### Work to complete
Read the records below. Copy each line where the string "Hfresh" occurs.

Given entries: Begin

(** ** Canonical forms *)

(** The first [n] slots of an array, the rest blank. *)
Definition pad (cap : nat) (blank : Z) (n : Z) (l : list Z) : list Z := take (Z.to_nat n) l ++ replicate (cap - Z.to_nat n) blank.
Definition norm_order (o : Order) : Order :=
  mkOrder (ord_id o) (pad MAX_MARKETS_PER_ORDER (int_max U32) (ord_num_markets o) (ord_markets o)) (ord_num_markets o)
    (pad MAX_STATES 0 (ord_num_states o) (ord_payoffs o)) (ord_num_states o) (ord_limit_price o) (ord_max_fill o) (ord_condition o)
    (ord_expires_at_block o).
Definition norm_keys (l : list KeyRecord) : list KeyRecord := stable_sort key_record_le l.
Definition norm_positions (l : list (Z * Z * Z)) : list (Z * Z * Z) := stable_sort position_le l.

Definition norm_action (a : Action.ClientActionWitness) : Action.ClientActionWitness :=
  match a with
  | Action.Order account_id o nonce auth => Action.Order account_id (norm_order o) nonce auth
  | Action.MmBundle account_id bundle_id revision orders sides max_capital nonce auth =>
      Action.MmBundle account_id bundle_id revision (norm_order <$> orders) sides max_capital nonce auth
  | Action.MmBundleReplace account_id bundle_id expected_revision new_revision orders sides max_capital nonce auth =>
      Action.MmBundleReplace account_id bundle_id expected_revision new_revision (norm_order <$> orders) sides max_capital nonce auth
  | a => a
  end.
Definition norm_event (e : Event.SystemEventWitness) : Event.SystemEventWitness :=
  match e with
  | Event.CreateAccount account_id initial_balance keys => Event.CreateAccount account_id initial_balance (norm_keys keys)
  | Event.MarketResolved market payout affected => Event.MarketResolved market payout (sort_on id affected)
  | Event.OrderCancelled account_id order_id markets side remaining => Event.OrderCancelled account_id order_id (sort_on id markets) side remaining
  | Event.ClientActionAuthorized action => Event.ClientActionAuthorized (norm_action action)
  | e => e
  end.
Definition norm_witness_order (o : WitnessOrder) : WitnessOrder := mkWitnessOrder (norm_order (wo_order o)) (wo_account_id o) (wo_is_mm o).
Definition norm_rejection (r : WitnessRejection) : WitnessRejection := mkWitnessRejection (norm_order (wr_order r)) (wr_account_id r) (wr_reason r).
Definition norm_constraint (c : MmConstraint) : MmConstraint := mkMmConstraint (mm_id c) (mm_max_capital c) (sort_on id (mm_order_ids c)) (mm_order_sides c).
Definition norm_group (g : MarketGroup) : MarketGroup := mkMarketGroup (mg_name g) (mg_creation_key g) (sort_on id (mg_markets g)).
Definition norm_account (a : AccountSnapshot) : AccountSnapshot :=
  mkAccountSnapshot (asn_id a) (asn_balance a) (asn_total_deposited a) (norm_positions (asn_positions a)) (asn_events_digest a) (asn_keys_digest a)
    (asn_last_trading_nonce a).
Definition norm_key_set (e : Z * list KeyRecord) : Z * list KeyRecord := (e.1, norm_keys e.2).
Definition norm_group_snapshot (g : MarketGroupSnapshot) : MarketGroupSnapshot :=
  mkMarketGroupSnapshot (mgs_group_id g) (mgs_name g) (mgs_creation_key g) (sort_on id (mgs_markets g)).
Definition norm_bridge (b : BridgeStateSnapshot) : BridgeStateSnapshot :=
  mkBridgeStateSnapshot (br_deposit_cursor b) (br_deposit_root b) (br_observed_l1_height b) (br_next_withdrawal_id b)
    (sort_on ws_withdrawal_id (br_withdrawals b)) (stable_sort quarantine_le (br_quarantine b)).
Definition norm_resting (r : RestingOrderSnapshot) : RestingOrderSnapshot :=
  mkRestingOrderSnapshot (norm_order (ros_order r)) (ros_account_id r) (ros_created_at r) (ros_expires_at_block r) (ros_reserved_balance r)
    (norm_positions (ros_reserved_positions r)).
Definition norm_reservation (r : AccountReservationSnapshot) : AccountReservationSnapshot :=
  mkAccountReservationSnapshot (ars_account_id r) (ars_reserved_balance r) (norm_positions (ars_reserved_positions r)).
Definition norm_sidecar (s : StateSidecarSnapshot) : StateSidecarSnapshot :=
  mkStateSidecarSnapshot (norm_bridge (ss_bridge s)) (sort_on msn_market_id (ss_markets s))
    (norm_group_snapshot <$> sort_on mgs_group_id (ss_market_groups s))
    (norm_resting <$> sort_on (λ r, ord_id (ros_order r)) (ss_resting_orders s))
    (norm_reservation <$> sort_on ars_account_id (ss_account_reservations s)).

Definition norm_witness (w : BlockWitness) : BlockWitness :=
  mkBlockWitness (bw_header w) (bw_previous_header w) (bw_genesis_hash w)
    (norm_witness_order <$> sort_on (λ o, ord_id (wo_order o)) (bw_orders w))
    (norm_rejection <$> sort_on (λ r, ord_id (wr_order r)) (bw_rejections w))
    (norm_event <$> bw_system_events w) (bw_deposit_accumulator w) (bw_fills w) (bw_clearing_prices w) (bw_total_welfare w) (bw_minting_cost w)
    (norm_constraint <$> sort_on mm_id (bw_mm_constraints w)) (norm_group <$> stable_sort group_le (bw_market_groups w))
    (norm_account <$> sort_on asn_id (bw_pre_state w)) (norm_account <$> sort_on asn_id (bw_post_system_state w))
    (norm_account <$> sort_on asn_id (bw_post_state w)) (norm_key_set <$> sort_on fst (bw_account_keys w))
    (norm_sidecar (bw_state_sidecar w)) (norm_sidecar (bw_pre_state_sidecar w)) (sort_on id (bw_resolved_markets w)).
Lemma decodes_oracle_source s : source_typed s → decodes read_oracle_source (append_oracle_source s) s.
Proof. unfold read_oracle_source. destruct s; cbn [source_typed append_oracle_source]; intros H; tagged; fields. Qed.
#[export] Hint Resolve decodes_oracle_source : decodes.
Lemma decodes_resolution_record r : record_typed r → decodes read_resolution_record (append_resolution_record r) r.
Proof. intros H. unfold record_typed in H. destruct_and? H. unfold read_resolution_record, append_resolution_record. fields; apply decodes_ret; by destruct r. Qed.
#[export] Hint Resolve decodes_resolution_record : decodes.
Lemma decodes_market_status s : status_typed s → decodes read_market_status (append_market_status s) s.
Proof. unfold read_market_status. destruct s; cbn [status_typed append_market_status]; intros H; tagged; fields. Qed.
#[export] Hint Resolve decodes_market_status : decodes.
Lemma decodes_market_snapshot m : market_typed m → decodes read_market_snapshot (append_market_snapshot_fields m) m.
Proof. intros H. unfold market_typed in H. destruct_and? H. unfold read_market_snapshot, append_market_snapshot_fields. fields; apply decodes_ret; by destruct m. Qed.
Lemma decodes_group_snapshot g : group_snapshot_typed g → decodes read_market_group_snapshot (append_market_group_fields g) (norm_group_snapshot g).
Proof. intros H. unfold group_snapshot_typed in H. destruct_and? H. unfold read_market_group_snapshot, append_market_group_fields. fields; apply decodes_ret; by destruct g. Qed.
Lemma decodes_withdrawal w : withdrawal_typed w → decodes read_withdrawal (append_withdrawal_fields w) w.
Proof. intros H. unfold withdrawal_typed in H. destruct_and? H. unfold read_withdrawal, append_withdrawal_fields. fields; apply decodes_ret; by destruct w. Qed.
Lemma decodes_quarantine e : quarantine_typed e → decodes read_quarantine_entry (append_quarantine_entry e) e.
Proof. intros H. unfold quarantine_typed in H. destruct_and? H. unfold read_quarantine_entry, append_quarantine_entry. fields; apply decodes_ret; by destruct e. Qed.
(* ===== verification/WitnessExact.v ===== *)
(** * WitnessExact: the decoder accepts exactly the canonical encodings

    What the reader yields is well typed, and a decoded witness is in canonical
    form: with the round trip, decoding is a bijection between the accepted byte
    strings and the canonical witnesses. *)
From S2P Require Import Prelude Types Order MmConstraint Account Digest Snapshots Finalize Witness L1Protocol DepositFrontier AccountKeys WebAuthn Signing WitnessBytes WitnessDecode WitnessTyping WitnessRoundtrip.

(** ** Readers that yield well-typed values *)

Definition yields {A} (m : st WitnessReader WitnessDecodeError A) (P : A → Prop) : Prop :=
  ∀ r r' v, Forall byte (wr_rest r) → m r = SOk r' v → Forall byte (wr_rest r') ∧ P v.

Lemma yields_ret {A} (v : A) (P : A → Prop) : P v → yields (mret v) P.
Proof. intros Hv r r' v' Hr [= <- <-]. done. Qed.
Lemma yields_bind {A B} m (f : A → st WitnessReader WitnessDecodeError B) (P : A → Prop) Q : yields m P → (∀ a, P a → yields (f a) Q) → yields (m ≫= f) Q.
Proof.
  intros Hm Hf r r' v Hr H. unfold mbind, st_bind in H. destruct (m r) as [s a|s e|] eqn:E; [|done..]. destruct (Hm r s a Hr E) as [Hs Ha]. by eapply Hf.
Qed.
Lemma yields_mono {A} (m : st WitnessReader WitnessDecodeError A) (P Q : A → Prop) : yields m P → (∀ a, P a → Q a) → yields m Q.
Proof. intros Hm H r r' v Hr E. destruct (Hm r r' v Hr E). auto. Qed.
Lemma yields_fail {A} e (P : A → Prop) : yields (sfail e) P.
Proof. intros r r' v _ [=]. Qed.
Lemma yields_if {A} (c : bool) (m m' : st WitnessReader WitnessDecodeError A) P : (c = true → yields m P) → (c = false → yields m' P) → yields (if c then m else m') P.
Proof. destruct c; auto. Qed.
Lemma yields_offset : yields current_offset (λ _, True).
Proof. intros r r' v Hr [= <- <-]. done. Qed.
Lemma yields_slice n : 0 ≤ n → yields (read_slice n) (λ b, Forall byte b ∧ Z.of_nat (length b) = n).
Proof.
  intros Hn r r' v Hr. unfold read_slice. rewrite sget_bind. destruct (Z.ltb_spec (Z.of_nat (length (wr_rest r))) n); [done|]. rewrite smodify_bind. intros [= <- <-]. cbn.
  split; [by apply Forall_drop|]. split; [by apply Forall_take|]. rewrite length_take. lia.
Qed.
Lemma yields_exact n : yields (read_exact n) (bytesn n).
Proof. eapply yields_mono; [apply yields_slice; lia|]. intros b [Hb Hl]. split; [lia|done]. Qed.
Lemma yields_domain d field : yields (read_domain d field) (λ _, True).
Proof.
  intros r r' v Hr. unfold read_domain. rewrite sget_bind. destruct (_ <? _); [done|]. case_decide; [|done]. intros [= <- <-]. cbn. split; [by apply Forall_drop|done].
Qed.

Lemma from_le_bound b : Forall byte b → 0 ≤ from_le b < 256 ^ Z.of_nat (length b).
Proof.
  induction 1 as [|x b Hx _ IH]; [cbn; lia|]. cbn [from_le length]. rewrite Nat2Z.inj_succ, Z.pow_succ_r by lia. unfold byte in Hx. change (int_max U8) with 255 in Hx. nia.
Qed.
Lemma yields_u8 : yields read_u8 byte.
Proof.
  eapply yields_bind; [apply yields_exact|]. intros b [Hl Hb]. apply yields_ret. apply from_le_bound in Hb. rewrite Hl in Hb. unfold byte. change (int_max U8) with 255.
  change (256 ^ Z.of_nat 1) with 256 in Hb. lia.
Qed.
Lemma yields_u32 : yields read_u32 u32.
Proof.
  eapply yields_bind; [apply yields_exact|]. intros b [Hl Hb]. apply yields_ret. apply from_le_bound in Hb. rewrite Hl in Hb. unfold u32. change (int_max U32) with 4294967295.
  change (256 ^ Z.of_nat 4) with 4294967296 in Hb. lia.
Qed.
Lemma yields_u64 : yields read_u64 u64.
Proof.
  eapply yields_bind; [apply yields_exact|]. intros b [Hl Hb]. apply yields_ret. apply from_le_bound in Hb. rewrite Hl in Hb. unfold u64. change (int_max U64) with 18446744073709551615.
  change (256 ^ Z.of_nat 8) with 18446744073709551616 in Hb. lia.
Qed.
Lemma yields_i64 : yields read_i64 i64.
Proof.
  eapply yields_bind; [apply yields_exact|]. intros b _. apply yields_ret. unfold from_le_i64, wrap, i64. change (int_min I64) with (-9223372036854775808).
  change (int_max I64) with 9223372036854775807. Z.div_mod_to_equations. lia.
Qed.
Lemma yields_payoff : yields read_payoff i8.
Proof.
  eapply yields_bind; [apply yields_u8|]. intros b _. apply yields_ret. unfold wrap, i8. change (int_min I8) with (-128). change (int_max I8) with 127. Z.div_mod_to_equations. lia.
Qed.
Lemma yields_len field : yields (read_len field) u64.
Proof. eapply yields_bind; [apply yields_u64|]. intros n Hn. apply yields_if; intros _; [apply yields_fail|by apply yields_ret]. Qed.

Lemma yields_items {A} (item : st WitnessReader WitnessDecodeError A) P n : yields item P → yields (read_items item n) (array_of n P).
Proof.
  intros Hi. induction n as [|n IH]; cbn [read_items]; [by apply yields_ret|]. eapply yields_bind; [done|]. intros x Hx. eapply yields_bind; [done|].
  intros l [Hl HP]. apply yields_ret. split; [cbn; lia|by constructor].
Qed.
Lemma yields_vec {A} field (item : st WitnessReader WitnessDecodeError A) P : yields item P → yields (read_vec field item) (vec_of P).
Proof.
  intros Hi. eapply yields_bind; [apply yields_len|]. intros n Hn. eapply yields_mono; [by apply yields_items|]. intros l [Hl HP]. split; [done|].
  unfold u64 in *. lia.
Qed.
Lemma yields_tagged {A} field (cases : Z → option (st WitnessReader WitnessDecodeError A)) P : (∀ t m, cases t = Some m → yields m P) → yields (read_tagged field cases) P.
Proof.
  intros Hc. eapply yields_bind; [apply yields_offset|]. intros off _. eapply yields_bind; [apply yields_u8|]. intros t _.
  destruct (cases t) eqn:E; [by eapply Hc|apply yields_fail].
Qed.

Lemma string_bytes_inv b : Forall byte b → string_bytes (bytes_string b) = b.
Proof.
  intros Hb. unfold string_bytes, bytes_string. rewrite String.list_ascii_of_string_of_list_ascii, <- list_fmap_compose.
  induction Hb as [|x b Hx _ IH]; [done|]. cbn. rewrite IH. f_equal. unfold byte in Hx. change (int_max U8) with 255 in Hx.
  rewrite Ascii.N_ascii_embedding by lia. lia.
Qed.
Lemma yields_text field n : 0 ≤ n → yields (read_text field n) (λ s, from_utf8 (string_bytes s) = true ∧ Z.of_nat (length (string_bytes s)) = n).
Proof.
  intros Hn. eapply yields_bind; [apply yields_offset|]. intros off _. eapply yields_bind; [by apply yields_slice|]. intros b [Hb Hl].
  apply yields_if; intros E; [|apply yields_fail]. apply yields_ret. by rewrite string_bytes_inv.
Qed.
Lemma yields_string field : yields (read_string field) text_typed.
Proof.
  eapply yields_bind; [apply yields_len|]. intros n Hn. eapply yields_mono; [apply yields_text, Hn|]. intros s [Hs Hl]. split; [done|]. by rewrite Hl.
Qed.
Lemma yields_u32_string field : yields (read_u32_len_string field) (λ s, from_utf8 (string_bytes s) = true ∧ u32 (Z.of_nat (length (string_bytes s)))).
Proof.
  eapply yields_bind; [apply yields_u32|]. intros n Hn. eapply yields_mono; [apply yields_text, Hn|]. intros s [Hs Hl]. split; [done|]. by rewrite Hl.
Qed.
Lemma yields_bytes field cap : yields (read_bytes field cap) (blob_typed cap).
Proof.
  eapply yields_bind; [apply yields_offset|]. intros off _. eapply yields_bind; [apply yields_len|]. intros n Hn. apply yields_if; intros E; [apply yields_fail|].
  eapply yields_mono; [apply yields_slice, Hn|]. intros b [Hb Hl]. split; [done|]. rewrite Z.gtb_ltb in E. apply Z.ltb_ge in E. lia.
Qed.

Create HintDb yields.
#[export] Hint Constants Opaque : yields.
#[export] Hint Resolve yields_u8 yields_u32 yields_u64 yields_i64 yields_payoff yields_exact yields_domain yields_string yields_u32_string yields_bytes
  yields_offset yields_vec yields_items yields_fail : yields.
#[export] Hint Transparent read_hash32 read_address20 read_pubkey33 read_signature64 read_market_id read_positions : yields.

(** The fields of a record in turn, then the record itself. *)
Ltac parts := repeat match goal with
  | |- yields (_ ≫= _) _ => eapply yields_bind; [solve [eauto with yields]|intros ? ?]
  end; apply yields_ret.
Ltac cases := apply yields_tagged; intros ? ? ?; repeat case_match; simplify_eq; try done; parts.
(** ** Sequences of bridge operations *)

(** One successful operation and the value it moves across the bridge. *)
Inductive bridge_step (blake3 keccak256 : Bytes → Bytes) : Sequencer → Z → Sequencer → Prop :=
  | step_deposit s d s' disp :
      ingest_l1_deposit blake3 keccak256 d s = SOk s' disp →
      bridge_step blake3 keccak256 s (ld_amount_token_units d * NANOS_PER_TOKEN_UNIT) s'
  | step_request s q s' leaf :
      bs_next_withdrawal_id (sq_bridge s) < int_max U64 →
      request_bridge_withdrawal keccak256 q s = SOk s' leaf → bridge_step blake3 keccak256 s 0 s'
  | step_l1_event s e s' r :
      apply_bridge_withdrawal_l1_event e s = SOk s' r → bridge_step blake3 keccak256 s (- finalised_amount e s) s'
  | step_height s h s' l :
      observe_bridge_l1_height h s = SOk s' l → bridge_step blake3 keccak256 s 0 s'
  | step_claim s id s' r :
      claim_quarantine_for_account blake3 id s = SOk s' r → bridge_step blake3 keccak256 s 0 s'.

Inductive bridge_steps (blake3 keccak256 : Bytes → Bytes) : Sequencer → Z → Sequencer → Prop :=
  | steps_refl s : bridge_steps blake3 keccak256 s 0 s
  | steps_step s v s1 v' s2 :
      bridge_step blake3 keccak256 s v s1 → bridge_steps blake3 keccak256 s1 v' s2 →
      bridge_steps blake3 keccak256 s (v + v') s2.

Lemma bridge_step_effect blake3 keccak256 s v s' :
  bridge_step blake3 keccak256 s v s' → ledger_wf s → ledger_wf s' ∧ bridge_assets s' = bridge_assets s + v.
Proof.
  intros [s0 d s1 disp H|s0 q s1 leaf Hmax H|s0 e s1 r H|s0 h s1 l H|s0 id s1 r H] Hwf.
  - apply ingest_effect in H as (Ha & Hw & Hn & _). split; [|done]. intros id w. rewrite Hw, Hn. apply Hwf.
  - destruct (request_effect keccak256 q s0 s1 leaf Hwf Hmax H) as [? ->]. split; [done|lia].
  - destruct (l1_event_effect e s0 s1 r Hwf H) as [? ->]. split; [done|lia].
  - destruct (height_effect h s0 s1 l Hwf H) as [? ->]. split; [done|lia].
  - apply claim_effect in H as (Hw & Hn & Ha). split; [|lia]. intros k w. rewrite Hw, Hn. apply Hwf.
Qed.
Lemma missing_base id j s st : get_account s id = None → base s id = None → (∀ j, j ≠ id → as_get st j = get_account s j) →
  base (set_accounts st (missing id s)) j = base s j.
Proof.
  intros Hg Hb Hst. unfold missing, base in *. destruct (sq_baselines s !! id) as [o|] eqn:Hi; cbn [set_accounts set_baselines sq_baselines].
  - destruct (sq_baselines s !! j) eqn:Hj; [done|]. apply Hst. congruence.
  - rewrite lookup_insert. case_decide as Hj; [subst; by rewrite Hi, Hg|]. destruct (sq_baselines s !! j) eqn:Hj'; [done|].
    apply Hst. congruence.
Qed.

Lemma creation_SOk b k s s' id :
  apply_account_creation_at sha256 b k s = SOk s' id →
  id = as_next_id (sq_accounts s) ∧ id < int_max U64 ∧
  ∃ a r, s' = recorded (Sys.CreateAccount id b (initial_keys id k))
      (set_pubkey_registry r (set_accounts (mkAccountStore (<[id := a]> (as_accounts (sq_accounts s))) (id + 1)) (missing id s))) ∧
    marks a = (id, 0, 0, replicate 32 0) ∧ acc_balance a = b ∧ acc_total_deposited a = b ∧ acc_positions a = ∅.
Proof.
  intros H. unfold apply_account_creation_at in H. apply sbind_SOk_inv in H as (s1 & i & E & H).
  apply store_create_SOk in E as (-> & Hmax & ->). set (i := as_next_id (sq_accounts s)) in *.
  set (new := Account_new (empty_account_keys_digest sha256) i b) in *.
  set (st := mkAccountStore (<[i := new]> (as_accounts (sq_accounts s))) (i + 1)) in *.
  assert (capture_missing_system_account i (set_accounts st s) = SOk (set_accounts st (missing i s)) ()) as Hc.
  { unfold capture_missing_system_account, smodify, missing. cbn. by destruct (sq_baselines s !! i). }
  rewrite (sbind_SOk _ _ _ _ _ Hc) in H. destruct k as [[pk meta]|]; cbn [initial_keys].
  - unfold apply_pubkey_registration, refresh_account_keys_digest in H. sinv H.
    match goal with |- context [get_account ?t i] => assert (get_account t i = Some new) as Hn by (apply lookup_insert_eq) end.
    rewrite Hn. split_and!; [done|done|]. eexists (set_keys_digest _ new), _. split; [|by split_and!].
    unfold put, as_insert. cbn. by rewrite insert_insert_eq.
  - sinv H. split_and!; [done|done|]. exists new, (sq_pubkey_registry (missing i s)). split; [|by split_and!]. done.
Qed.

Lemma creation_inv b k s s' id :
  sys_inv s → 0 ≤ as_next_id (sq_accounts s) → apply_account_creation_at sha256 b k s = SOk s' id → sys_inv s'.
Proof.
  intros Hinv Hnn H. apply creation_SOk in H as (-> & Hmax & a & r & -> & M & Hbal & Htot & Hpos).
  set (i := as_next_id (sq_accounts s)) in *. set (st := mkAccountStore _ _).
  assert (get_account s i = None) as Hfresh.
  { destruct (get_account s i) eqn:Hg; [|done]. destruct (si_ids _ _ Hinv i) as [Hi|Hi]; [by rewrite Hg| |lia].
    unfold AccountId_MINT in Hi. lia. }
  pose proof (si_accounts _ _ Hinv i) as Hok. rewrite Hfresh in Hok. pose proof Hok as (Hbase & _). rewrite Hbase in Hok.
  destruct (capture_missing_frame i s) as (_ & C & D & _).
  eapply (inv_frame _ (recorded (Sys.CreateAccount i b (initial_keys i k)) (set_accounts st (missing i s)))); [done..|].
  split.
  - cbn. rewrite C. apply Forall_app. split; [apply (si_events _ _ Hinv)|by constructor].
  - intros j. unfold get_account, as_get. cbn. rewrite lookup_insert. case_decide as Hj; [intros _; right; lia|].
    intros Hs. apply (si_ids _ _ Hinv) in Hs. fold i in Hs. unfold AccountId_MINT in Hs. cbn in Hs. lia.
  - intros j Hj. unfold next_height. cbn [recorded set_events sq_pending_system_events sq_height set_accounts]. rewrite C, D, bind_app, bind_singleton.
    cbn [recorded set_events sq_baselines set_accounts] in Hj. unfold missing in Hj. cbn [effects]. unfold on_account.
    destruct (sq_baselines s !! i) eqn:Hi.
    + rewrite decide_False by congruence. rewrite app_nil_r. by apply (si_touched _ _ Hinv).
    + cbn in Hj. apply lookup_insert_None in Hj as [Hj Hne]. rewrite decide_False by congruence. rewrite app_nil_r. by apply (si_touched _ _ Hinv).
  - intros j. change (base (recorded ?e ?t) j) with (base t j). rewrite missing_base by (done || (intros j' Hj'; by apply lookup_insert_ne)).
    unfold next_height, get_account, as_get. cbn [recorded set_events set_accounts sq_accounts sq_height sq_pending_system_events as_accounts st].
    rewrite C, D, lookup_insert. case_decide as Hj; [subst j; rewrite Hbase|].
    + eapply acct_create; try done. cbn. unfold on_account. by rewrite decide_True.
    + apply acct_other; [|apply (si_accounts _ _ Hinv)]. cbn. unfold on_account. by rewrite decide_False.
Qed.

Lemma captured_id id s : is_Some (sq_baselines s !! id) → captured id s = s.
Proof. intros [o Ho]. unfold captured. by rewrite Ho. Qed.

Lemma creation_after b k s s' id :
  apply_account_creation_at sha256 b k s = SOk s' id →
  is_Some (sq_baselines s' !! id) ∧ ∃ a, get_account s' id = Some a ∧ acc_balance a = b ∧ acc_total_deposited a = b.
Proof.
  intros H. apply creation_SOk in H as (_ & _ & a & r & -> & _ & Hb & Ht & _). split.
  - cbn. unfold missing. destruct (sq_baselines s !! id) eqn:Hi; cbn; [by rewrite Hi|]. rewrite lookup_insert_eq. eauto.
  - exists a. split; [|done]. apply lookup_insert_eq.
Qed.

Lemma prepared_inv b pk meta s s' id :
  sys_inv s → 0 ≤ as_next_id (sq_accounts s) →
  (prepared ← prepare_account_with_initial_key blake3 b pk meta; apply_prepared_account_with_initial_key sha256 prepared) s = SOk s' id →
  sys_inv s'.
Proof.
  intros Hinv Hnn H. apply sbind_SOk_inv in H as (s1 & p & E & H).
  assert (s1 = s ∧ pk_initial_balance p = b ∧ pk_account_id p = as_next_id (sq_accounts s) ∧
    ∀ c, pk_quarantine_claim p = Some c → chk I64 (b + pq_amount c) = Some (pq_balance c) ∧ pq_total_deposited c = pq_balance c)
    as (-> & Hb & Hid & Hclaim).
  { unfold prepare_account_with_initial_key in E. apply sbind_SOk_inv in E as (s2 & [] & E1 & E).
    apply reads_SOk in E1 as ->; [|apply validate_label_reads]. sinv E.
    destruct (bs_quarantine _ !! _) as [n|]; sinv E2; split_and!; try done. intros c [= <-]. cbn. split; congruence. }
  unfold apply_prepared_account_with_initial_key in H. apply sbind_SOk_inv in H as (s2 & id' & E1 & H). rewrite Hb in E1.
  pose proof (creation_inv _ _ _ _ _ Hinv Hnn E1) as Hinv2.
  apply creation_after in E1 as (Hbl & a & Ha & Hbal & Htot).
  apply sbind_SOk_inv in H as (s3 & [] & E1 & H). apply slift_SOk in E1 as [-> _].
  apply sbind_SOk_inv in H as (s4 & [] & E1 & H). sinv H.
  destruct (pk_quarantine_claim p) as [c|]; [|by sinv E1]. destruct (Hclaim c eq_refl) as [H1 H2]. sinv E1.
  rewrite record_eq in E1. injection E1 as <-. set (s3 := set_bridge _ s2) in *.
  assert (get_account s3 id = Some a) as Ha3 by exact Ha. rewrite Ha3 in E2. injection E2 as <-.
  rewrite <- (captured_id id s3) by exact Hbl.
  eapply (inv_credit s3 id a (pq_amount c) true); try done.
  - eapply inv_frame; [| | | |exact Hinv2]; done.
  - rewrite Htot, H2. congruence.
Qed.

Given entries: End

### Exercise response
  assert (get_account s i = None) as Hfresh.
  pose proof (si_accounts _ _ Hinv i) as Hok. rewrite Hfresh in Hok. pose proof Hok as (Hbase & _). rewrite Hbase in Hok.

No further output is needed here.